Sue Whiting, a “retired special educational needs co-ordinator”, asserts in her letter (Oct 10) that “there are likely to be 20 per cent of children in any classroom with specific learning differences”.

My initial reaction on reading this was that, surely, all the children would have learning differences: that is the human condition. However, on closer analysis I deduced that what was stated was not what was actually meant. Surely Ms Whiting’s unadorned meaning was that 20 per cent of the children would, for one reason or another, have learning difficulties.

Orwellian usage of this kind debases the language as a tool for expression. It leads, at best, to lack of clarity and, at worst, it is downright misleading and stifles legitimate debate. It needs to be rooted out.

Julian Critchlow, Savage Club, SW1

Hear, hear for Mr Critchlow. It’s not always easy to be honest in your writing. But if you can manage it, you’ll usually be rewarded with better understanding and more engagement from your readers.

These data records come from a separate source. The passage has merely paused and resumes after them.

(** * SeismoRMS: the RMS-from-PSD transform of [SeismoSocialDistancing.ipynb]

    The notebook cell of "Step 7" defines [dfrms] and [df_rms]; the next
    cell builds the PSD table, sorts its columns and calls [df_rms].  This
    development embeds those cells and the pandas / numpy operations they
    call, and proves properties of them.

    Number model.  A Python float is an exact real or [NaN] (pandas' marker
    for a missing cell): rounding, overflow and the infinities are outside
    the model.  Frequencies (column labels) and band limits are reals. *)

From Stdlib Require Import String Ascii DecimalString.
From Stdlib Require Import Reals Lra Lia ZArith Bool List.
From Stdlib Require Import Permutation Sorted.
Import ListNotations.
Local Open Scope R_scope.

Set Implicit Arguments.

(* ================================================================== *)
(** ** Floats with a missing value *)

Module Float.

Definition float : Type := option R.

Definition NaN : float := None.

Definition lift1 (f : R -> R) (x : float) : float :=
  match x with Some a => Some (f a) | None => None end.

Definition lift2 (f : R -> R -> R) (x y : float) : float :=
  match x, y with
  | Some a, Some b => Some (f a b)
  | _, _ => None
  end.

Definition add : float -> float -> float := lift2 Rplus.
Definition mul : float -> float -> float := lift2 Rmult.

(** [x / y]; a zero divisor gives no finite value. *)
Definition div (x y : float) : float :=
  match x, y with
  | Some a, Some b => if Req_dec_T b 0 then None else Some (a / b)
  | _, _ => None
  end.

(** [10.0 ** x] *)
Definition pow10 : float -> float := lift1 (Rpower 10).

(** [np.sqrt]: NaN on a negative argument. *)
Definition sqrt (x : float) : float :=
  match x with
  | Some a => if Rlt_dec a 0 then None else Some (R_sqrt.sqrt a)
  | None => None
  end.

Definition notna (x : float) : bool :=
  match x with Some _ => true | None => false end.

Is the web making us lazy?

Isn’t the web great? There are all sorts of great writing tips out there. I came across this excellent – and funny – article about writing for the web. It cocks a bit of a snoop at some of the web-writing theories about how people read online.

My view is that while there is some value in the readability research and techniques espoused by the likes of web-writing guru Jakob Nielsen, they are not the only consideration when you’re writing for the web.

What a lot of these techniques seem to overlook is the fact that the best way to keep people reading is to make it interesting. If you can do that, you’re three-quarters of the way there.

If they’d done all this kind of readability research when they were inventing books, we’d all be reading large print Mills & Boon picture books, full of one sentence paragraphs, sub-heads and bullet lists.